Directions for this task: The expected output is an exact restatement of all the records.

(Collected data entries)
────────────────────

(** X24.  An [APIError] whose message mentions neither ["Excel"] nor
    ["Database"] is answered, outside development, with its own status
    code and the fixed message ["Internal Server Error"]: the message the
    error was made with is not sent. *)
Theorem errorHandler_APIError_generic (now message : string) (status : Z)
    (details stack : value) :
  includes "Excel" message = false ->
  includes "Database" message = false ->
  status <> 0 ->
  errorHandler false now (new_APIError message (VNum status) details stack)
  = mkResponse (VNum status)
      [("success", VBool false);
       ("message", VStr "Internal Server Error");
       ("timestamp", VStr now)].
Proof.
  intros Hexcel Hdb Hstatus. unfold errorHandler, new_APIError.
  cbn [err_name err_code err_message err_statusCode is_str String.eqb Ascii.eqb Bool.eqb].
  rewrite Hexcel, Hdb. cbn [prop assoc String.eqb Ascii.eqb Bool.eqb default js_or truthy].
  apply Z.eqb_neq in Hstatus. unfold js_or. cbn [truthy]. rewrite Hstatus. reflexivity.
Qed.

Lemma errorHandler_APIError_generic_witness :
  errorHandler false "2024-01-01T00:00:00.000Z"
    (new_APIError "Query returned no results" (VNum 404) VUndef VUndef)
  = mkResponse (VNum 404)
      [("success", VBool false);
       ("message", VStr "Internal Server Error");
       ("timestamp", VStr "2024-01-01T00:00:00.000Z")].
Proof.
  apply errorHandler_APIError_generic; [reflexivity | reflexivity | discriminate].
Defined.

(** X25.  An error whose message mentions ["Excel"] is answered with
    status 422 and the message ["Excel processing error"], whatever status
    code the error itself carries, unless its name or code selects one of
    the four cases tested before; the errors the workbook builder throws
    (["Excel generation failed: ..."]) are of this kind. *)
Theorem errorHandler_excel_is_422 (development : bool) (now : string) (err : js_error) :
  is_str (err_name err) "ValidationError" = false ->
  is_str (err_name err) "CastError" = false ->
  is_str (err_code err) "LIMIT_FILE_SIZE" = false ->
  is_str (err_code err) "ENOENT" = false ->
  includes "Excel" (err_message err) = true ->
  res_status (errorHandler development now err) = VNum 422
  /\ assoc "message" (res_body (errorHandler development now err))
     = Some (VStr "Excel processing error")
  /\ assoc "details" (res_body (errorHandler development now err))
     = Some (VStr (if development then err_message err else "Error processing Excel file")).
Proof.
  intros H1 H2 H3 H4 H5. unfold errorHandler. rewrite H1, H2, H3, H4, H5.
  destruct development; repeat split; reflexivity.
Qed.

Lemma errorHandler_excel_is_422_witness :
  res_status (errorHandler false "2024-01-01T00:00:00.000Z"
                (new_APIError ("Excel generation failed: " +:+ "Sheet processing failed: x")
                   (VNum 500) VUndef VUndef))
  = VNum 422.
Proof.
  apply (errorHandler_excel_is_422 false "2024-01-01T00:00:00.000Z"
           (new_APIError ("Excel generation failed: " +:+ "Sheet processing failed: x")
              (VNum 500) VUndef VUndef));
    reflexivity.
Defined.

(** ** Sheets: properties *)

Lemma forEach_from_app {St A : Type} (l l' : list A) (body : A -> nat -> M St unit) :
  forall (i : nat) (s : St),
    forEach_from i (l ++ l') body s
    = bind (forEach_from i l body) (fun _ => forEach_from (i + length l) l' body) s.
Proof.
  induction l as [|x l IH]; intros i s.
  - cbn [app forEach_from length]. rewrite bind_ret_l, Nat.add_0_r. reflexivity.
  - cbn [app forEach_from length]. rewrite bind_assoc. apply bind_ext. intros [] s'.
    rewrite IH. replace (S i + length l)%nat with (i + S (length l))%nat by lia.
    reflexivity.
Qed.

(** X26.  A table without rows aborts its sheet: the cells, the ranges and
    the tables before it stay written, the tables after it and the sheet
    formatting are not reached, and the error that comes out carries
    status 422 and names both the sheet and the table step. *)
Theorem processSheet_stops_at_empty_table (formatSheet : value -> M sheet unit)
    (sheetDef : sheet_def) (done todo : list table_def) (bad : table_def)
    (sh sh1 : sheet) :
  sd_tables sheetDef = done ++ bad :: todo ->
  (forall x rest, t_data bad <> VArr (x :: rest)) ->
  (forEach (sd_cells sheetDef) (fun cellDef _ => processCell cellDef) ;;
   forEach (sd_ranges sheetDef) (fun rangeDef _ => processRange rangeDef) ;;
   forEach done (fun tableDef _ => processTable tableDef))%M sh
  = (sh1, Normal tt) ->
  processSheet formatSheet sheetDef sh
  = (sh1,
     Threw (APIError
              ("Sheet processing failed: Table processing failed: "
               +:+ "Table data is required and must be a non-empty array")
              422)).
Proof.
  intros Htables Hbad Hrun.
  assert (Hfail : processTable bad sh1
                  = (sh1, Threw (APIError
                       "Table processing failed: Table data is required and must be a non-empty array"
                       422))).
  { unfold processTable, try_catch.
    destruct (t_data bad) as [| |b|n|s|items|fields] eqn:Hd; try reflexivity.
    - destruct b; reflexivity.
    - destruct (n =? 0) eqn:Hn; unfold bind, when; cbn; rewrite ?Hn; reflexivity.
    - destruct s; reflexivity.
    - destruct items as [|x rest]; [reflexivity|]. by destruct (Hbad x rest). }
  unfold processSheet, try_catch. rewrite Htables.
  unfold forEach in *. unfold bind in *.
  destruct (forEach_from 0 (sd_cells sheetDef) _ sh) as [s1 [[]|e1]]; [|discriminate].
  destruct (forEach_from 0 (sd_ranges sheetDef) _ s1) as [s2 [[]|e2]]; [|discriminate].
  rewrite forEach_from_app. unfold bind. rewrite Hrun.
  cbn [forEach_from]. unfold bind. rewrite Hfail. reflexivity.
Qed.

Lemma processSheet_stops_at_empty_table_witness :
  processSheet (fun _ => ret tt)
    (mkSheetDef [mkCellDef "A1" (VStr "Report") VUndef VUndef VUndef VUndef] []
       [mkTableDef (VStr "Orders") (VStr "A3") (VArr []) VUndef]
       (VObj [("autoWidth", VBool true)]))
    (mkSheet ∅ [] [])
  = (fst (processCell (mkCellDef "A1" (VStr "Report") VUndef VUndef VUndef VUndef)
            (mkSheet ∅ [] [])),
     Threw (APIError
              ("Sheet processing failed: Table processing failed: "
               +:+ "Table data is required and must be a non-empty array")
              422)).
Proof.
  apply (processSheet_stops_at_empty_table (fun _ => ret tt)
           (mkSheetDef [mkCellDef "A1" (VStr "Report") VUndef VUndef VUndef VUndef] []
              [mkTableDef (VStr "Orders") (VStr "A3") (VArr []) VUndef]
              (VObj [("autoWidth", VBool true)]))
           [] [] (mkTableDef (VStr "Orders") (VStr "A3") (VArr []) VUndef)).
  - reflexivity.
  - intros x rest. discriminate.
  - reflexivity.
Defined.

────────────────────

Response box:
(** X24.  An [APIError] whose message mentions neither ["Excel"] nor
    ["Database"] is answered, outside development, with its own status
    code and the fixed message ["Internal Server Error"]: the message the
    error was made with is not sent. *)
Theorem errorHandler_APIError_generic (now message : string) (status : Z)
    (details stack : value) :
  includes "Excel" message = false ->
  includes "Database" message = false ->
  status <> 0 ->
  errorHandler false now (new_APIError message (VNum status) details stack)
  = mkResponse (VNum status)
      [("success", VBool false);
       ("message", VStr "Internal Server Error");
       ("timestamp", VStr now)].
Proof.
  intros Hexcel Hdb Hstatus. unfold errorHandler, new_APIError.
  cbn [err_name err_code err_message err_statusCode is_str String.eqb Ascii.eqb Bool.eqb].
  rewrite Hexcel, Hdb. cbn [prop assoc String.eqb Ascii.eqb Bool.eqb default js_or truthy].
  apply Z.eqb_neq in Hstatus. unfold js_or. cbn [truthy]. rewrite Hstatus. reflexivity.
Qed.

Lemma errorHandler_APIError_generic_witness :
  errorHandler false "2024-01-01T00:00:00.000Z"
    (new_APIError "Query returned no results" (VNum 404) VUndef VUndef)
  = mkResponse (VNum 404)
      [("success", VBool false);
       ("message", VStr "Internal Server Error");
       ("timestamp", VStr "2024-01-01T00:00:00.000Z")].
Proof.
  apply errorHandler_APIError_generic; [reflexivity | reflexivity | discriminate].
Defined.

(** X25.  An error whose message mentions ["Excel"] is answered with
    status 422 and the message ["Excel processing error"], whatever status
    code the error itself carries, unless its name or code selects one of
    the four cases tested before; the errors the workbook builder throws
    (["Excel generation failed: ..."]) are of this kind. *)
Theorem errorHandler_excel_is_422 (development : bool) (now : string) (err : js_error) :
  is_str (err_name err) "ValidationError" = false ->
  is_str (err_name err) "CastError" = false ->
  is_str (err_code err) "LIMIT_FILE_SIZE" = false ->
  is_str (err_code err) "ENOENT" = false ->
  includes "Excel" (err_message err) = true ->
  res_status (errorHandler development now err) = VNum 422
  /\ assoc "message" (res_body (errorHandler development now err))
     = Some (VStr "Excel processing error")
  /\ assoc "details" (res_body (errorHandler development now err))
     = Some (VStr (if development then err_message err else "Error processing Excel file")).
Proof.
  intros H1 H2 H3 H4 H5. unfold errorHandler. rewrite H1, H2, H3, H4, H5.
  destruct development; repeat split; reflexivity.
Qed.

Lemma errorHandler_excel_is_422_witness :
  res_status (errorHandler false "2024-01-01T00:00:00.000Z"
                (new_APIError ("Excel generation failed: " +:+ "Sheet processing failed: x")
                   (VNum 500) VUndef VUndef))
  = VNum 422.
Proof.
  apply (errorHandler_excel_is_422 false "2024-01-01T00:00:00.000Z"
           (new_APIError ("Excel generation failed: " +:+ "Sheet processing failed: x")
              (VNum 500) VUndef VUndef));
    reflexivity.
Defined.

(** ** Sheets: properties *)

Lemma forEach_from_app {St A : Type} (l l' : list A) (body : A -> nat -> M St unit) :
  forall (i : nat) (s : St),
    forEach_from i (l ++ l') body s
    = bind (forEach_from i l body) (fun _ => forEach_from (i + length l) l' body) s.
Proof.
  induction l as [|x l IH]; intros i s.
  - cbn [app forEach_from length]. rewrite bind_ret_l, Nat.add_0_r. reflexivity.
  - cbn [app forEach_from length]. rewrite bind_assoc. apply bind_ext. intros [] s'.
    rewrite IH. replace (S i + length l)%nat with (i + S (length l))%nat by lia.
    reflexivity.
Qed.

(** X26.  A table without rows aborts its sheet: the cells, the ranges and
    the tables before it stay written, the tables after it and the sheet
    formatting are not reached, and the error that comes out carries
    status 422 and names both the sheet and the table step. *)
Theorem processSheet_stops_at_empty_table (formatSheet : value -> M sheet unit)
    (sheetDef : sheet_def) (done todo : list table_def) (bad : table_def)
    (sh sh1 : sheet) :
  sd_tables sheetDef = done ++ bad :: todo ->
  (forall x rest, t_data bad <> VArr (x :: rest)) ->
  (forEach (sd_cells sheetDef) (fun cellDef _ => processCell cellDef) ;;
   forEach (sd_ranges sheetDef) (fun rangeDef _ => processRange rangeDef) ;;
   forEach done (fun tableDef _ => processTable tableDef))%M sh
  = (sh1, Normal tt) ->
  processSheet formatSheet sheetDef sh
  = (sh1,
     Threw (APIError
              ("Sheet processing failed: Table processing failed: "
               +:+ "Table data is required and must be a non-empty array")
              422)).
Proof.
  intros Htables Hbad Hrun.
  assert (Hfail : processTable bad sh1
                  = (sh1, Threw (APIError
                       "Table processing failed: Table data is required and must be a non-empty array"
                       422))).
  { unfold processTable, try_catch.
    destruct (t_data bad) as [| |b|n|s|items|fields] eqn:Hd; try reflexivity.
    - destruct b; reflexivity.
    - destruct (n =? 0) eqn:Hn; unfold bind, when; cbn; rewrite ?Hn; reflexivity.
    - destruct s; reflexivity.
    - destruct items as [|x rest]; [reflexivity|]. by destruct (Hbad x rest). }
  unfold processSheet, try_catch. rewrite Htables.
  unfold forEach in *. unfold bind in *.
  destruct (forEach_from 0 (sd_cells sheetDef) _ sh) as [s1 [[]|e1]]; [|discriminate].
  destruct (forEach_from 0 (sd_ranges sheetDef) _ s1) as [s2 [[]|e2]]; [|discriminate].
  rewrite forEach_from_app. unfold bind. rewrite Hrun.
  cbn [forEach_from]. unfold bind. rewrite Hfail. reflexivity.
Qed.

Lemma processSheet_stops_at_empty_table_witness :
  processSheet (fun _ => ret tt)
    (mkSheetDef [mkCellDef "A1" (VStr "Report") VUndef VUndef VUndef VUndef] []
       [mkTableDef (VStr "Orders") (VStr "A3") (VArr []) VUndef]
       (VObj [("autoWidth", VBool true)]))
    (mkSheet ∅ [] [])
  = (fst (processCell (mkCellDef "A1" (VStr "Report") VUndef VUndef VUndef VUndef)
            (mkSheet ∅ [] [])),
     Threw (APIError
              ("Sheet processing failed: Table processing failed: "
               +:+ "Table data is required and must be a non-empty array")
              422)).
Proof.
  apply (processSheet_stops_at_empty_table (fun _ => ret tt)
           (mkSheetDef [mkCellDef "A1" (VStr "Report") VUndef VUndef VUndef VUndef] []
              [mkTableDef (VStr "Orders") (VStr "A3") (VArr []) VUndef]
              (VObj [("autoWidth", VBool true)]))
           [] [] (mkTableDef (VStr "Orders") (VStr "A3") (VArr []) VUndef)).
  - reflexivity.
  - intros x rest. discriminate.
  - reflexivity.
Defined.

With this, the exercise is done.